Friday, 5 November 2010

Creatures of the night - RIPV round up

Throughout October I have read obsessively for Carl's RIPV Challenge. Something about my mood this year has needed a constant flow of dark, brooding literature - murder and mayhem, ghosts and ghouls. While progressing at an (unnaturally) stately pace through Elizabeth Kostova's The Historian, and apart from the books I have reviewed here, on the side I have lapped up Dorothy Sayers, Georgette Heyer, Elly Griffiths, Veronica Heley, Catriona MacPherson, Diana Wynne Jones...some of these may still be the subject of posts, because I have enjoyed them immensely, and feel very disinclined to leave off my dark reading yet. It may see me right through the winter.

There have been some discoveries along the way. Two new authors (to me) have been a real revelation: Katherine Langrish and Helen Grant. Langrish's Dark Angels is wonderfully atmospheric and compelling, with a medieval setting and attractive characters, while Grant's The Glass Demon is set in modern Germany. I want to talk more about both of these books at more leisure, as well as reading more by both authors.

I also read, but haven't had time to post on, the fascinating Worlds of Arthur, by Fran and Geoff Doel, in which the authors examine the evidence, historical and literary, for the real King Arthur. He was probably a war lord in what at school we were taught to call the Dark Ages, but which are increasingly being regarded as being the seat of a complex and varied culture - I am intrigued, and rather pleased, to see that even Tintagel (in Cornwall) is emerging as a probable Arthurian site, the setting for a tower and settlement much earlier than the castle ruins which caught the imagination of later generations. Some of the literature on Arthur suffers from an excess of enthusiasm on the part of its authors, but this is not the case here, and it's a worthwhile addition to the library of anyone interested in both early British history and our myths and legends. I borrowed it from the library, but I shall have to buy it now, dammit.

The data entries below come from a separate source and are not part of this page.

(* ===== verification/LexIndent.v ===== *)
(** The stream of tokens: [Lexer::next] never panics and comes to an end, and its [Indent] and
    [Dedent] tokens are balanced. *)

From S2P Require Import Prelude Ints FastString CodeMap Utf8 Lexer LexString.

Section indent.
Context {big f64 : Type}.
Implicit Types L : Lexer big f64.

Lemma usize_sub_ok a b : b ≤ a → usize_sub a b = Ok (a - b).
Proof. intros Hle. unfold usize_sub. by rewrite (proj2 (Nat.leb_le _ _) Hle). Qed.

(** * Balance *)

Definition token_balance (t : Token big f64) : Z :=
  match t with Indent => 1 | Dedent => -1 | _ => 0 end.
Definition lexeme_balance (l : Lexeme big f64) : Z :=
  match l with inr (_, t, _) => token_balance t | inl _ => 0 end.
Definition balance (ls : list (Lexeme big f64)) : Z := foldr (λ l, Z.add (lexeme_balance l)) 0%Z ls.

Lemma balance_cons l ls : balance (l :: ls) = (lexeme_balance l + balance ls)%Z.
Proof. done. Qed.
Lemma balance_app a b : balance (a ++ b) = (balance a + balance b)%Z.
Proof. induction a as [|l a IH]; [done|]. cbn [app]. rewrite !balance_cons, IH. lia. Qed.
Lemma balance_dedents n s e : balance (replicate n (inr (s, Dedent, e))) = (- Z.of_nat n)%Z.
Proof. induction n as [|n IH]; [done|]. cbn [replicate]. rewrite balance_cons, IH. simpl. lia. Qed.

Definition is_comment (l : Lexeme big f64) : Prop :=
  match l with inr (_, Comment _, _) => True | _ => False end.
Lemma balance_comments ls : Forall is_comment ls → balance ls = 0%Z.
Proof.
  induction 1 as [|l ls Hl _ IH]; [done|]. rewrite balance_cons, IH.
  by destruct l as [|[[? []] ?]].
Qed.

(** * Comments *)

Lemma make_comment_spec L p a b start end_ :
  codemap L = p ++ (0x23%Z :: a) ++ b → start = str_len p → end_ = str_len (p ++ 0x23%Z :: a) →
  returns (make_comment L start end_) is_comment.
Proof.
  intros Hc -> ->. unfold make_comment. rewrite Hc.
  rewrite (str_slice_app p (0x23%Z :: a) b) by (done || by rewrite str_len_app).
  cbn [mbind result_bind].
  assert (str_starts_with (0x23%Z :: a) [0x23%Z] = true) as -> by by apply bool_decide_eq_true.
  cbn [negb].
  assert (str_from (0x23%Z :: a) 1 = Ok a) as ->.
  { apply (str_from_app [0x23%Z] a). }
  cbn [mbind result_bind]. unfold str_ends_with_char. case_bool_decide as Hlast; [|by apply returns_ret].
  apply last_Some in Hlast as [a' ->].
  rewrite (str_len_app p), str_len_cons, !str_len_snoc, !len_ascii by done. unfold usize_sub.
  rewrite !(proj2 (Nat.leb_le _ _)) by lia. cbn [mbind result_bind].
  replace (str_len a' + 1 - 1) with (str_len a') by lia. rewrite str_upto_app. by apply returns_ret.
Qed.

Lemma skip_wide bs rest :
  Forall (λ b, 0x80 ≤ b)%Z bs → skip_comment (bs ++ rest) = skip_comment rest.
Proof.
  induction 1 as [|b bs Hb _ IH]; [done|]. simpl. by rewrite (proj2 (Z.eqb_neq b 0x0A)) by lia.
Qed.

Lemma skip_comment_spec cs :
  (∃ a b, cs = a ++ 0x0A%Z :: b ∧ skip_comment (bytes cs) = (true, bytes b)) ∨
  skip_comment (bytes cs) = (false, []).
Proof.
  induction cs as [|c cs IH]; [by right|]. rewrite bytes_cons.
  destruct (decide (c = 0x0A%Z)) as [->|Hc]; [left; by exists [], cs|].
  assert (skip_comment (encode_utf8 c ++ bytes cs) = skip_comment (bytes cs)) as ->.
  { destruct (Z.ltb_spec c 0x80) as [Ha|Ha].
    - rewrite encode_ascii by done. simpl. by rewrite (proj2 (Z.eqb_neq _ _) Hc).
    - apply skip_wide, Forall_forall. intros b Hb. by eapply encode_wide. }
  destruct IH as [(a & b & -> & ->)|IH]; [left|by right]. by exists (c :: a), b.
Qed.

(** * Leading blanks *)

Definition with_comments L (cm : list (Lexeme big f64)) : Lexer big f64 :=
  set_buffer L (buffer L ++ cm).

Definition indent_post L (rem : str) (r : IndentLoop big f64) : Prop :=
  ∃ read rest cm, rem = read ++ rest ∧ Forall is_comment cm ∧ length cm ≤ str_len read ∧
    match r with
    | Returned L' => L' = with_comments (advanced L (str_len read)) cm
    | Broke L' it _ _ _ => L' = with_comments L cm ∧ CursorBytes_pos it = str_len read + 1
    end.

Lemma with_comments_nil L : with_comments L [] = L.
Proof. destruct L. unfold with_comments, set_buffer. simpl. by rewrite app_nil_r. Qed.
Lemma with_comments_app L a b : with_comments (with_comments L a) b = with_comments L (a ++ b).
Proof. unfold with_comments, set_buffer. simpl. by rewrite app_assoc. Qed.
Lemma with_comments_advanced L n cm :
  with_comments (advanced L n) cm = advanced (with_comments L cm) n.
Proof. done. Qed.

Lemma bump_reading L pre read rest cm :
  reading L pre (read ++ rest) →
  bump_by (with_comments L cm) (str_len read) = Ok (with_comments (advanced L (str_len read)) cm).
Proof. intros [Hs He _ _ _]. exact (bump_by_ok (with_comments L cm) pre read rest Hs He). Qed.

Lemma indent_loop_spec L pre rd cs cm spaces tabs indent_start fuel :
  reading L pre (rd ++ cs) → Forall is_comment cm → length cm ≤ str_len rd → str_len cs < fuel →
  returns (indent_loop (with_comments L cm) (mkCursorBytes (rd ++ cs) (bytes cs)) spaces tabs
             indent_start fuel)
    (indent_post L (rd ++ cs)).
Proof.
  intros Hl. revert rd cs cm spaces tabs indent_start Hl.
  induction fuel as [|fuel IH]; intros rd cs cm spaces tabs indent_start Hl Hcm Hn Hf; [lia|].
  cbn [indent_loop]. unfold CursorBytes_next_char, CursorBytes_next. cbn [cb_rest cb_all].
  destruct cs as [|c cs].
  { pose proof (cursor_bytes_pos rd []) as Hp. change (bytes []) with (@nil Z) in *. cbn iota.
    rewrite Hp, (bump_reading L pre rd []) by done. apply returns_ret. by exists rd, [], cm. }
  rewrite bytes_cons. destruct (Z.ltb_spec c 0x80) as [Ha|Ha].
  2: { destruct (encode_utf8 c) as [|b cont] eqn:Henc.
    { pose proof (len_utf8_pos c) as Hp. unfold len_utf8 in Hp. rewrite Henc in Hp. simpl in Hp. lia. }
    assert (0x80 ≤ b)%Z as Hb by (eapply encode_wide; [done|]; rewrite Henc; by left).
    cbn [app]. rewrite !(proj2 (Z.eqb_neq b _)) by lia. apply returns_ret.
    exists rd, (c :: cs), cm. split_and!; [done..|].
    unfold CursorBytes_pos. cbn [cb_all cb_rest]. rewrite str_len_app, length_app.
    unfold str_len at 2. rewrite bytes_cons, length_app, Henc. cbn [length]. lia. }
  rewrite encode_ascii by done. cbn [app].
  assert (rd ++ c :: cs = (rd ++ [c]) ++ cs) as Hsplit by by rewrite <-app_assoc.
  assert (str_len (rd ++ [c]) = str_len rd + 1) as Hrd by by rewrite str_len_snoc, len_ascii.
  rewrite str_len_cons, len_ascii in Hf by done.
  assert (CursorBytes_pos (mkCursorBytes (rd ++ c :: cs) (bytes cs)) = str_len rd + 1) as Hpos
    by by rewrite Hsplit, cursor_bytes_pos.
  assert (∀ cm' sp tb st, Forall is_comment cm' → length cm' ≤ str_len rd + 1 →
    returns (indent_loop (with_comments L cm') (mkCursorBytes (rd ++ c :: cs) (bytes cs)) sp tb st fuel)
      (indent_post L (rd ++ c :: cs))) as Hgo.
  { intros cm' sp tb st Hcm' Hn'. rewrite Hsplit. apply IH; [by rewrite <-Hsplit|done|lia|lia]. }
  destruct (Z.eqb_spec c 0x20); [apply Hgo; [done|lia]|].
  destruct (Z.eqb_spec c 0x09); [apply Hgo; [done|lia]|].
  destruct (Z.eqb_spec c 0x0A).
  { rewrite Hpos. unfold usize_sub. rewrite (proj2 (Nat.leb_le _ _)) by lia. cbn [mbind result_bind].
    replace (str_len rd + 1 - 1) with (str_len rd) by lia.
    rewrite (bump_reading L pre rd (c :: cs)) by done. apply returns_ret. by exists rd, (c :: cs), cm. }
  destruct (Z.eqb_spec c 0x0D); [apply Hgo; [done|lia]|].
  destruct (Z.eqb_spec c 0x23) as [->|].
  2: { apply returns_ret. by exists rd, (c :: cs), cm. }
  assert (token_end (lexer (with_comments L cm)) = str_len pre) as Hend by apply Hl.
  assert (codemap (with_comments L cm) = (pre ++ rd) ++ 0x23%Z :: cs) as Hcode
    by (rewrite <-app_assoc; apply (reading_codemap _ _ _ Hl)).
  rewrite Hpos, Hend, usize_sub_ok by lia. cbn [cb_all cb_rest].
  cbn [mbind result_bind]. replace (str_len pre + (str_len rd + 1) - 1) with (str_len (pre ++ rd))
    by (rewrite str_len_app; lia).
  destruct (skip_comment_spec cs) as [(a & b & -> & Hskip)|Hskip]; rewrite Hskip.
  - assert (rd ++ 0x23%Z :: a ++ 0x0A%Z :: b = (rd ++ (0x23%Z :: a) ++ [0x0A%Z]) ++ b) as Hsplit'
      by by rewrite <-!app_assoc.
    rewrite Hsplit', cursor_bytes_pos.
    rewrite (app_assoc rd), str_len_snoc, len_ascii by done. rewrite usize_sub_ok by lia.
    cbn [mbind result_bind].
    destruct (make_comment_spec (with_comments L cm) (pre ++ rd) a (0x0A%Z :: b)
      (str_len (pre ++ rd)) (str_len pre + (str_len (rd ++ 0x23%Z :: a) + 1) - 1)) as (l & Hmk & Hlc);
      [done|done| |].
    { rewrite <-app_assoc, !(str_len_app pre). lia. }
    rewrite Hmk. cbn [mbind result_bind].
    change (push_back (with_comments L cm) l) with (with_comments (with_comments L cm) [l]).
    rewrite with_comments_app. apply IH.
    + by rewrite <-(app_assoc rd), <-Hsplit'.
    + apply Forall_app. split; [done|]. by constructor.
    + rewrite length_app, !str_len_app, !str_len_cons, len_ascii by done. simpl. lia.
    + rewrite str_len_app, str_len_cons in Hf. lia.
  - set (all := rd ++ 0x23%Z :: cs) in *.
    assert (CursorBytes_pos (mkCursorBytes all []) = str_len all) as ->.
    { unfold CursorBytes_pos. simpl. lia. }
    destruct (make_comment_spec (with_comments L cm) (pre ++ rd) cs []
      (str_len (pre ++ rd)) (str_len pre + str_len all)) as (l & Hmk & Hlc).
    { by rewrite app_nil_r. }
    { done. }
    { unfold all. by rewrite <-(app_assoc pre), (str_len_app pre). }
    rewrite Hmk. cbn [mbind result_bind].
    change (push_back (with_comments L cm) l) with (with_comments (with_comments L cm) [l]).
    rewrite with_comments_app. rewrite (bump_reading L pre all []) by by rewrite app_nil_r.
    apply returns_ret. exists all, [], (cm ++ [l]). split_and!; [by rewrite app_nil_r| | |done].
    + apply Forall_app. split; [done|]. by constructor.
    + unfold all. rewrite length_app, str_len_app, str_len_cons, len_ascii by done. simpl. lia.
Qed.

Another book which I'd been meaning to read for a long time is Shirley Jackson's We Have Always Lived in the Castle. I'm not going to say much about it because I haven't finished it yet, but it's clear that we are in the presence of a thoroughly unreliable narrator in Merricat and consequently, the reader is kept constantly on the edge of her seat. The discomfort is partly to blame for my reading it slowly (the other reason is that it's on my Kindle, and at the moment I get tired reading that more quickly than if I'm reading a "real" book).

In all I reviewed nine books during the Challenge, a very satisfying start to the winter. Thanks to Carl, as ever, for the tremendous job he does hosting - 625 books were reviewed over the course of the two months it ran, and my TBR list has burgeoned. (The books I read and reviewed are listed on the sidebar.)